What the...? I got a strange note when I was doing a Google search.

“In response to a complaint we received under the US Digital Millennium Copyright Act, we have removed 1 result(s) from this page. If you wish, you may read the DMCA complaint that caused the removal(s) at ChillingEffects.org.”

I was searching for “beaded curtain” (because Craig Ferguson made it sound dirty, and there’s nothing I like more than learning a new dirty term) when this notice came up. What is this all about? I haven’t seen this before.

It’s because of complaints from Microsoft of certain sites hosting pirated software. Google is removing those sites from their search results.

I don’t quite understand that, either - if I was looking for a site that I could use to get some bittorrent tv shows, Google would remove those results?

So it gives you the URL they blocked anyway? Sounds like annoying legalese to me.

Last time I checked it, they didn’t. I can’t seem to come up with something to force it to happen, so I can’t check, but I believe it shows only the base URL.

In other words, if www.website.com/images/page_to_display.jpg is the URL of what you are searching for, the DMCA notice will only mention website.com.

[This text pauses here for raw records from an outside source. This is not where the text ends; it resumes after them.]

(** * pcdaemon: link layer, packet router and driver packet handlers

    A shallow embedding of the parts of [daemon/core.c], [core.h] and of the
    [basys3] and [hostserial] drivers that carry the framing, CRC, routing
    and ack/lock bookkeeping of the daemon, together with the properties
    the specification states about them.

    Conventions.  A C [unsigned char] / [uint8_t] is a [Z] kept in
    [0, 256) by [uint8]; a [uint16_t] is a [Z] kept in [0, 65536) by
    [uint16]; a C [int] that only ever counts bytes of a buffer ([Slix],
    [dpix], [i]) is a [nat]; an [int] that carries a return code or a
    user supplied length is a [Z].  A C array is a [list Z]; calls into
    the rest of the daemon ([pclog], [del_timer], [send_ui], ...) are
    recorded as events, in program order. *)

From Stdlib Require Import String Ascii.
From Stdlib Require Import ZArith List Lia Bool.
Import ListNotations.
Open Scope Z_scope.

(* ================================================================= *)
(** ** Constants of [core.h] *)

Definition NUM_CORE : Z := 16.
Definition PC_PKTLEN : nat := 514.
Definition RXBUF_SZ : nat := 4000.
Definition PKT_DATA_SZ : nat := 510.

Definition PC_CMD_AUTO_DATA : Z := 0x00.
Definition PC_CMD_AUTO_MASK : Z := 0x80.
Definition PC_CMD_OP_NOP : Z := 0x00.
Definition PC_CMD_OP_READ : Z := 0x04.
Definition PC_CMD_OP_WRITE : Z := 0x08.
Definition PC_CMD_OP_WRRD : Z := 0x0C.
Definition PC_CMD_OP_MASK : Z := 0x0C.
Definition PC_CMD_AUTOINC : Z := 0x02.
Definition PC_CMD_NOAUTOINC : Z := 0x00.

Definition SLIP_END : Z := 192.
Definition SLIP_ESC : Z := 219.
Definition INPKT_END : Z := 220.
Definition INPKT_ESC : Z := 221.

(** [errno] value of Linux for "resource temporarily unavailable". *)
Definition EAGAIN : Z := 11.

(* ================================================================= *)
(** ** Fixed width integers and arrays *)

Definition uint8 (z : Z) : Z := Z.land z 0xFF.
Definition uint16 (z : Z) : Z := Z.land z 0xFFFF.

(** [(char) n] for a signed 8-bit [char]; for [n] in [0, 128) the result
    is [n] whatever the signedness of [char]. *)
Definition to_char (z : Z) : Z :=
  let u := uint8 z in if u <? 128 then u else u - 256.

Definition is_byte (z : Z) : Prop := 0 <= z < 256.

(** [buf[idx] = v].  A store one past the end of the list extends it, which
    is how a packet held in a larger C buffer receives its CRC trailer. *)
Definition store (buf : list Z) (idx : nat) (v : Z) : list Z :=
  firstn idx buf ++ v :: skipn (S idx) buf.

(** [memmove(buf, buf + from, n)]. *)
Definition memmove (buf : list Z) (from n : nat) : list Z :=
  firstn n (skipn from buf) ++ skipn n buf.

(** Bytes written by [read(fd, &buf[at], ...)]. *)
Definition blit (buf : list Z) (at_ : nat) (data : list Z) : list Z :=
  firstn at_ buf ++ data ++ skipn (at_ + length data) buf.

(* ================================================================= *)
(** ** [crc16()]: CRC-16/XMODEM *)

(** One turn of the [while (length--)] loop of [crc16]. *)
Definition crc16_step (crc : Z) (byte : Z) : Z :=
  let c := uint8 byte in
  let x := uint8 (Z.lxor (Z.shiftr crc 8) c) in
  let x := uint8 (Z.lxor x (Z.shiftr x 4)) in
  uint16 (Z.lxor (Z.lxor (Z.lxor (Z.shiftl crc 8) (Z.shiftl x 12))
                         (Z.shiftl x 5)) x).

Definition crc16 (pkt : list Z) (length : nat) : Z :=
  fold_left crc16_step (firstn length pkt) 0x0000.

(** The two trailer bytes [pctoslip] stores behind a packet. *)
Definition crc_hi (crc : Z) : Z := uint8 (Z.shiftr crc 8).
Definition crc_lo (crc : Z) : Z := uint8 (Z.land crc 0x00ff).

(* ================================================================= *)
(** ** [pctoslip()]: SLIP encoding *)

(** The body of the [for (dpix ...)] copy loop. *)
Fixpoint slip_stuff (pcpkt : list Z) : list Z :=
  match pcpkt with
  | [] => []
  | b :: rest =>
      if b =? SLIP_END then SLIP_ESC :: INPKT_END :: slip_stuff rest
      else if b =? SLIP_ESC then SLIP_ESC :: INPKT_ESC :: slip_stuff rest
      else b :: slip_stuff rest
  end.

(** Result of [pctoslip]: the input buffer, which the function extends by
    the CRC, and the encoded frame; the C return value is the length of the
    frame. *)
Record slip_out := {
  so_pcpkt : list Z;
  so_slppkt : list Z
}.

Definition pctoslip (pcpkt : list Z) (len : nat) : slip_out :=
  if (PC_PKTLEN <? len)%nat then
    {| so_pcpkt := pcpkt; so_slppkt := [] |}
  else
    let crc := crc16 pcpkt len in
    let pcpkt := store pcpkt len (crc_hi crc) in
    let pcpkt := store pcpkt (len + 1) (crc_lo crc) in
    {| so_pcpkt := pcpkt;
       so_slppkt := SLIP_END :: slip_stuff (firstn (len + 2) pcpkt)
                      ++ [SLIP_END] |}.

Definition pctoslip_ret (o : slip_out) : Z := Z.of_nat (length (so_slppkt o)).

(* ================================================================= *)
(** ** Log messages *)

Inductive log_msg : Type :=
| M_NOREAD
| M_BADSLIP
| M_BADPKT
| M_NOSO (core_id : Z)
| MsgSkipZero
| MsgSkipEmpty
| MsgInvalidLen (core_id len : Z)
| MsgSendErr (errno : Z)
| MsgHsrOverflow
| MsgHsrInvalid.

(* ================================================================= *)
(** ** [receivePkt()]: the SLIP decoder *)

Inductive slstate : Type :=
| SKIP_FIRST_ZEROES
| AWAITING_PKT
| IN_PACKET
| INESCAPE.

Definition slstate_eqb (a b : slstate) : bool :=
  match a, b with
  | SKIP_FIRST_ZEROES, SKIP_FIRST_ZEROES => true
  | AWAITING_PKT, AWAITING_PKT => true
  | IN_PACKET, IN_PACKET => true
  | INESCAPE, INESCAPE => true
  | _, _ => false
  end.

Inductive rx_event : Type :=
| RxDispatch (pcpkt : list Z)     (* dispatch_packet(pcpkt, dpix) *)
| RxLog (m : log_msg)
| RxExit.                          (* exit(-1) *)

(** The variables that outlive a call: the globals [Slrx], [Slix] and the
    function-static [s_slstate]. *)
Record rx_globals := {
  Slrx : list Z;
  Slix : nat;
  s_slstate : slstate
}.

(** The variables of the scan loop.  [sc_pcpkt] holds the first [dpix]
    bytes of the local array [pcpkt]; the bytes behind them are never
    read. *)
Record rx_scan := {
  sc_g : rx_globals;
  sc_i : nat;
  sc_pcpkt : list Z;
  sc_ev : list rx_event
}.

Inductive rx_ctl : Type :=
| RxNext (s : rx_scan)       (* fall to the [i++] of the for loop *)
| RxReturn (s : rx_scan).    (* [return] from inside the loop *)

Definition set_state (s : rx_scan) (st : slstate) : rx_scan :=
  {| sc_g := {| Slrx := Slrx (sc_g s); Slix := Slix (sc_g s);
                s_slstate := st |};
     sc_i := sc_i s; sc_pcpkt := sc_pcpkt s; sc_ev := sc_ev s |}.

Definition push_byte (s : rx_scan) (c : Z) : rx_scan :=
  {| sc_g := sc_g s; sc_i := sc_i s;
     sc_pcpkt := sc_pcpkt s ++ [c]; sc_ev := sc_ev s |}.

Definition emit (s : rx_scan) (e : rx_event) : rx_scan :=
  {| sc_g := sc_g s; sc_i := sc_i s;
     sc_pcpkt := sc_pcpkt s; sc_ev := sc_ev s ++ [e] |}.

(** [memmove] the tail down, set [Slix], go back to [IN_PACKET] with an
    empty packet and rescan from the start of the buffer. *)
Definition restart (s : rx_scan) (newix : nat) : rx_scan :=
  let g := sc_g s in
  {| sc_g := {| Slrx := memmove (Slrx g) (sc_i s) (Slix g - sc_i s);
                Slix := newix;
                s_slstate := IN_PACKET |};
     sc_i := 0%nat; sc_pcpkt := []; sc_ev := sc_ev s |}.

(** The body of [for (i = 0; i < Slix; i++)], one byte. *)
Definition rx_body (s : rx_scan) : rx_ctl :=
  let g := sc_g s in
  let st := s_slstate g in
  let c := nth (sc_i s) (Slrx g) 0 in
  if c =? SLIP_END then
    if slstate_eqb st IN_PACKET then
      let s1 := if (0 <? length (sc_pcpkt s))%nat
                then emit s (RxDispatch (sc_pcpkt s)) else s in
      if (sc_i s =? Slix g)%nat then
        RxReturn {| sc_g := {| Slrx := Slrx g; Slix := 0%nat;
                               s_slstate := st |};
                    sc_i := sc_i s1; sc_pcpkt := sc_pcpkt s1;
                    sc_ev := sc_ev s1 |}
      else RxNext (restart s1 (Slix g - sc_i s))
    else RxNext s
  else if c =? SLIP_ESC then
    if slstate_eqb st IN_PACKET then RxNext (set_state s INESCAPE)
    else RxNext (restart (emit s (RxLog M_BADSLIP)) (Slix g - sc_i s - 1))
  else if (c =? INPKT_END) && slstate_eqb st INESCAPE then
    RxNext (set_state (push_byte s SLIP_END) IN_PACKET)
  else if (c =? INPKT_ESC) && slstate_eqb st INESCAPE then
    RxNext (set_state (push_byte s SLIP_ESC) IN_PACKET)
  else if (c =? 0x00) && slstate_eqb st SKIP_FIRST_ZEROES then
    RxNext (set_state (emit s (RxLog MsgSkipZero)) SKIP_FIRST_ZEROES)
  else if negb (c =? 0x00) && slstate_eqb st SKIP_FIRST_ZEROES then
    if c =? SLIP_END then
      RxNext (set_state (emit s (RxLog MsgSkipEmpty)) IN_PACKET)
    else RxNext (set_state (push_byte s c) IN_PACKET)
  else RxNext (push_byte s c).

Definition rx_incr (s : rx_scan) : rx_scan :=
  {| sc_g := sc_g s; sc_i := S (sc_i s);
     sc_pcpkt := sc_pcpkt s; sc_ev := sc_ev s |}.

(** The for loop, with a bound on the number of turns; [None] when the
    bound is too small ([rx_loop_total] shows [Slix - i] turns suffice). *)
Fixpoint rx_loop (fuel : nat) (s : rx_scan) : option rx_scan :=
  if (sc_i s <? Slix (sc_g s))%nat then
    match fuel with
    | O => None
    | S fuel' =>
        match rx_body s with
        | RxReturn s' => Some s'
        | RxNext s' => rx_loop fuel' (rx_incr s')
        end
    end
  else Some s.

(** What [read()] handed back: [rdret > 0] bytes, end of file
    ([rdret == 0]) or [-1] with an [errno]. *)
Inductive read_result : Type :=
| RdBytes (data : list Z)
| RdError (errno : Z).

Record rx_result := {
  rx_g : rx_globals;
  rx_ev : list rx_event
}.

Definition receivePkt (g : rx_globals) (rd : read_result)
  : option rx_result :=
  match rd with
  | RdError errno =>
      if negb (errno =? EAGAIN)
      then Some {| rx_g := g; rx_ev := [RxLog M_NOREAD; RxExit] |}
      else Some {| rx_g := g; rx_ev := [] |}
  | RdBytes data =>
      (* read() stores at most RXBUF_SZ - Slix bytes *)
      let data := firstn (RXBUF_SZ - Slix g) data in
      match data with
      | [] => Some {| rx_g := g; rx_ev := [RxLog M_NOREAD; RxExit] |}
      | _ :: _ =>
          let g1 := {| Slrx := blit (Slrx g) (Slix g) data;
                       Slix := Slix g + length data;
                       s_slstate := s_slstate g |} in
          match rx_loop (Slix g1)
                  {| sc_g := g1; sc_i := 0%nat; sc_pcpkt := [];
                     sc_ev := [] |} with
          | Some s => Some {| rx_g := sc_g s; rx_ev := sc_ev s |}
          | None => None
          end
      end
  end.

(** Packets handed to [dispatch_packet], in order. *)
Definition dispatched (ev : list rx_event) : list (list Z) :=
  flat_map (fun e => match e with RxDispatch p => [p] | _ => [] end) ev.

(** Bytes the scan loop has not looked at yet. *)
Definition rx_left (s : rx_scan) : nat := (Slix (sc_g s) - sc_i s)%nat.

(** The loop variables spelled out. *)
Definition scan_at (buf : list Z) (slix : nat) (st : slstate) (i : nat)
    (pk : list Z) (ev : list rx_event) : rx_scan :=
  {| sc_g := {| Slrx := buf; Slix := slix; s_slstate := st |};
     sc_i := i; sc_pcpkt := pk; sc_ev := ev |}.

(** The decoder between two frames: in [IN_PACKET], with a buffer that is
    empty (as after start-up of the link) or holds just the [END] that
    closed the previous frame (as [receivePkt] leaves it). *)
Definition rx_idle (g : rx_globals) : Prop :=
  s_slstate g = IN_PACKET /\
  (Slix g = 0%nat \/ (Slix g = 1%nat /\ exists rest, Slrx g = SLIP_END :: rest)).

(** The decoder in [IN_PACKET] with nothing buffered. *)
Definition rx_start : rx_globals :=
  {| Slrx := []; Slix := 0%nat; s_slstate := IN_PACKET |}.

(** The decoder as the daemon starts it. *)
Definition rx_boot : rx_globals :=
  {| Slrx := []; Slix := 0%nat; s_slstate := SKIP_FIRST_ZEROES |}.

(** A sequence of reads, each handled by one call of [receivePkt]; the
    events of all calls in order. *)
Fixpoint receive_reads (g : rx_globals) (reads : list (list Z))
  : option (rx_globals * list rx_event) :=
  match reads with
  | [] => Some (g, [])
  | rd :: rest =>
      match receivePkt g (RdBytes rd) with
      | None => None
      | Some r =>
          match receive_reads (rx_g r) rest with
          | None => None
          | Some (g', ev) => Some (g', rx_ev r ++ ev)
          end
      end
  end.

(** An [ESC] followed by a byte that is neither 0xDC nor 0xDD. *)
Definition bad_escape_stream : list Z := [0xC0; 0x01; 0xDB; 0xFF; 0x02; 0xC0].

(** A well-formed frame: a write response of core 1 with its CRC. *)
Definition good_frame : list Z :=
  so_slppkt (pctoslip [0xF8; 0xE1; 0x00; 0x01; 0x05] 5).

No Google puts everything in their search engine and removes it if you get a DMCA notice. If no notice is issued to Google they don’t remove it. This is why you can see spotty results as some companies are very protective and others, not so much.

Certain things Google does on its own. Like if you’re searching for thing likely to be pirated, Emule, torrent, Rapidshare, it will not show them in their suggestions as you type into Google. But they will still appear in the results, unless a DMCA notice is filed.